Work order = Using the data beneath this instruction, retype only the lines from the one that contains "(** How a slice" down to the one that contains "Definition chunk_text_default (text", both included, exactly as they appear.

Exercise input below:

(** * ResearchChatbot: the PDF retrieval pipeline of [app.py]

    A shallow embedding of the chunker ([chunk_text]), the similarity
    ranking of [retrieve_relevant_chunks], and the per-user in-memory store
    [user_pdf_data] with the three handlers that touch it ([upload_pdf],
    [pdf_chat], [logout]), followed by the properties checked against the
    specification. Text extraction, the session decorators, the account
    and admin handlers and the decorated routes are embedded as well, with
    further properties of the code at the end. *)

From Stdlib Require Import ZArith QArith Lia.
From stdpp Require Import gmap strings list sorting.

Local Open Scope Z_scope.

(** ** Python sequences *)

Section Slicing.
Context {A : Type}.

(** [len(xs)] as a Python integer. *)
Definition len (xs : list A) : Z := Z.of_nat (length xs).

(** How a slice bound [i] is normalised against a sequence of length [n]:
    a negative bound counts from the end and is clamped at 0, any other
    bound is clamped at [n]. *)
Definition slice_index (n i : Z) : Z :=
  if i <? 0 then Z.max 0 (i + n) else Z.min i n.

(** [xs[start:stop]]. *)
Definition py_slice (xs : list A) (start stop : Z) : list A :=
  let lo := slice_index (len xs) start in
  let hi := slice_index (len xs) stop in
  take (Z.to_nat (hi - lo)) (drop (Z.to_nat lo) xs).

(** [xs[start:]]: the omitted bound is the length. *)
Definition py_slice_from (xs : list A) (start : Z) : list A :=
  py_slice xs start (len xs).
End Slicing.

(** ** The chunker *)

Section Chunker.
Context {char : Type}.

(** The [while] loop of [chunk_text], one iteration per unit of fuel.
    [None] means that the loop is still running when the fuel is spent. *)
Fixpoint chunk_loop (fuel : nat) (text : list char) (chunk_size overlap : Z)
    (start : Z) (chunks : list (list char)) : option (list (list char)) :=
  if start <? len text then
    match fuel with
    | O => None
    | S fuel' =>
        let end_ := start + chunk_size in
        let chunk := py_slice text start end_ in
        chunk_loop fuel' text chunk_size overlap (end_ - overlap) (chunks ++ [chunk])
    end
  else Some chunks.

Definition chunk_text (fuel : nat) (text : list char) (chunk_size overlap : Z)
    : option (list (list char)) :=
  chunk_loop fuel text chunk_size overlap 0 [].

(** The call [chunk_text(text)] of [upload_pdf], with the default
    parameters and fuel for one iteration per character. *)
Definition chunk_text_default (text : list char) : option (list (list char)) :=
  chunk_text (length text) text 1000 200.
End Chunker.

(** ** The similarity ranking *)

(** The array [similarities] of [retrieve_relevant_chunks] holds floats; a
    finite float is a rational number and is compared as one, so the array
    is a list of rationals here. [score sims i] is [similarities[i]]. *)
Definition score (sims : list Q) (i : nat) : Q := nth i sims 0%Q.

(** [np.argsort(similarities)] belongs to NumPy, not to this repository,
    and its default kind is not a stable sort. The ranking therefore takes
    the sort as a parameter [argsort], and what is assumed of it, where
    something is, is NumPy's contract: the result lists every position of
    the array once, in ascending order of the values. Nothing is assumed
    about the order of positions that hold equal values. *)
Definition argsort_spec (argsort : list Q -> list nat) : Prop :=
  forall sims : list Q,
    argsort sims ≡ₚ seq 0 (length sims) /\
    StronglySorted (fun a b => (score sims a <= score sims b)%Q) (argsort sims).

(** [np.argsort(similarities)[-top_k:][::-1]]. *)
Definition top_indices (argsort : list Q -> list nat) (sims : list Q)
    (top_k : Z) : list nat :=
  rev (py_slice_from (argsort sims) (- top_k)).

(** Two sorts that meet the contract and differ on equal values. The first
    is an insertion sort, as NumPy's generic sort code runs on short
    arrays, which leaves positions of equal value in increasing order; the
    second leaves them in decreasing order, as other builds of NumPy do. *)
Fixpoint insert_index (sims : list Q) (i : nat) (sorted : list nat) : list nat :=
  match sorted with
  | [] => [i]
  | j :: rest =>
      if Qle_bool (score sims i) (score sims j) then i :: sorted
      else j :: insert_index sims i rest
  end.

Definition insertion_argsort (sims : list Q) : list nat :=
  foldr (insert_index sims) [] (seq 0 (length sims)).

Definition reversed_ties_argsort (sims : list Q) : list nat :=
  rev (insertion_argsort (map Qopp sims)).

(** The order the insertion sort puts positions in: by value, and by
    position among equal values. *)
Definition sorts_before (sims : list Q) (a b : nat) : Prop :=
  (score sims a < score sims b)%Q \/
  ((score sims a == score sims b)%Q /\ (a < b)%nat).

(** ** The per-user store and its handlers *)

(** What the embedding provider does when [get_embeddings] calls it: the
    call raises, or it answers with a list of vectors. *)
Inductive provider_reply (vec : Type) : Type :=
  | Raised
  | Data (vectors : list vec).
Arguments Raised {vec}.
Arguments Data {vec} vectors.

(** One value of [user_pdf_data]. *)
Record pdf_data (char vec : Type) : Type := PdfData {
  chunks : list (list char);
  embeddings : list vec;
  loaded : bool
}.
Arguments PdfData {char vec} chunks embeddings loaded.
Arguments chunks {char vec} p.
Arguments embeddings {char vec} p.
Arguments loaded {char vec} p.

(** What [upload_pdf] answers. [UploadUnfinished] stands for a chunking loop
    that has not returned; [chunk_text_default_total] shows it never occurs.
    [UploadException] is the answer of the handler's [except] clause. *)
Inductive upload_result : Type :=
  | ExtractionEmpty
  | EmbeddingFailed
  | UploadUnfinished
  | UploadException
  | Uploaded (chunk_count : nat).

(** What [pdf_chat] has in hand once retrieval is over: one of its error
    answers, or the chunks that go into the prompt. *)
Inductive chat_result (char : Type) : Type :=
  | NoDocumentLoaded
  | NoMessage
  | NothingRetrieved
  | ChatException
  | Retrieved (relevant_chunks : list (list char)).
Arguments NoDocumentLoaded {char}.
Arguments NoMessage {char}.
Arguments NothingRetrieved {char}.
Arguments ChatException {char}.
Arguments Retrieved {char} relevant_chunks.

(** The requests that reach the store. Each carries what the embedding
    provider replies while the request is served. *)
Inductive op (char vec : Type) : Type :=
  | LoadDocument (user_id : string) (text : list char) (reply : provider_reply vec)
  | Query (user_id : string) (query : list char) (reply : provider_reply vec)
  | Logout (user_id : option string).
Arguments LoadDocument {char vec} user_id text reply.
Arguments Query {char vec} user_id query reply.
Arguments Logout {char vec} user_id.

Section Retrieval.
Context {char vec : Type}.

End of Exercise input.
Exercise input below:

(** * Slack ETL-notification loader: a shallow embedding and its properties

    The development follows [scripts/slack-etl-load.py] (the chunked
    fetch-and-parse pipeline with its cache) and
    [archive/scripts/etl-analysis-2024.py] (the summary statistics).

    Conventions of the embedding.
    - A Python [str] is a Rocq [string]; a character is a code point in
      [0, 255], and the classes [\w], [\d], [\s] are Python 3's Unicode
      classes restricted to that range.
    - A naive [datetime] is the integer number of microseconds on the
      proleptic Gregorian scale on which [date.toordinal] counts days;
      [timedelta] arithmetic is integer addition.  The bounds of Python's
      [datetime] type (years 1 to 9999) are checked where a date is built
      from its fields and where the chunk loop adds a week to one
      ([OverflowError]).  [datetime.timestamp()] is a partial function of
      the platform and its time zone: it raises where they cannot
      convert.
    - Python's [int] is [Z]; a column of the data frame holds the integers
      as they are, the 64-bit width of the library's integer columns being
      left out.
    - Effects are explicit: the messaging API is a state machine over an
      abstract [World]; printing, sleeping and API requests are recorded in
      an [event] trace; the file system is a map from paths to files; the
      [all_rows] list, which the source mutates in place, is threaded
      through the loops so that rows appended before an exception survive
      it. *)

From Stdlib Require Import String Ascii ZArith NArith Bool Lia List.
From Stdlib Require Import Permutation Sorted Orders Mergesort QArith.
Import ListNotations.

End of Exercise input.

Reply to the exercise =
(** How a slice bound [i] is normalised against a sequence of length [n]:
    a negative bound counts from the end and is clamped at 0, any other
    bound is clamped at [n]. *)
Definition slice_index (n i : Z) : Z :=
  if i <? 0 then Z.max 0 (i + n) else Z.min i n.

(** [xs[start:stop]]. *)
Definition py_slice (xs : list A) (start stop : Z) : list A :=
  let lo := slice_index (len xs) start in
  let hi := slice_index (len xs) stop in
  take (Z.to_nat (hi - lo)) (drop (Z.to_nat lo) xs).

(** [xs[start:]]: the omitted bound is the length. *)
Definition py_slice_from (xs : list A) (start : Z) : list A :=
  py_slice xs start (len xs).
End Slicing.

(** ** The chunker *)

Section Chunker.
Context {char : Type}.

(** The [while] loop of [chunk_text], one iteration per unit of fuel.
    [None] means that the loop is still running when the fuel is spent. *)
Fixpoint chunk_loop (fuel : nat) (text : list char) (chunk_size overlap : Z)
    (start : Z) (chunks : list (list char)) : option (list (list char)) :=
  if start <? len text then
    match fuel with
    | O => None
    | S fuel' =>
        let end_ := start + chunk_size in
        let chunk := py_slice text start end_ in
        chunk_loop fuel' text chunk_size overlap (end_ - overlap) (chunks ++ [chunk])
    end
  else Some chunks.

Definition chunk_text (fuel : nat) (text : list char) (chunk_size overlap : Z)
    : option (list (list char)) :=
  chunk_loop fuel text chunk_size overlap 0 [].

(** The call [chunk_text(text)] of [upload_pdf], with the default
    parameters and fuel for one iteration per character. *)
Definition chunk_text_default (text : list char) : option (list (list char)) :=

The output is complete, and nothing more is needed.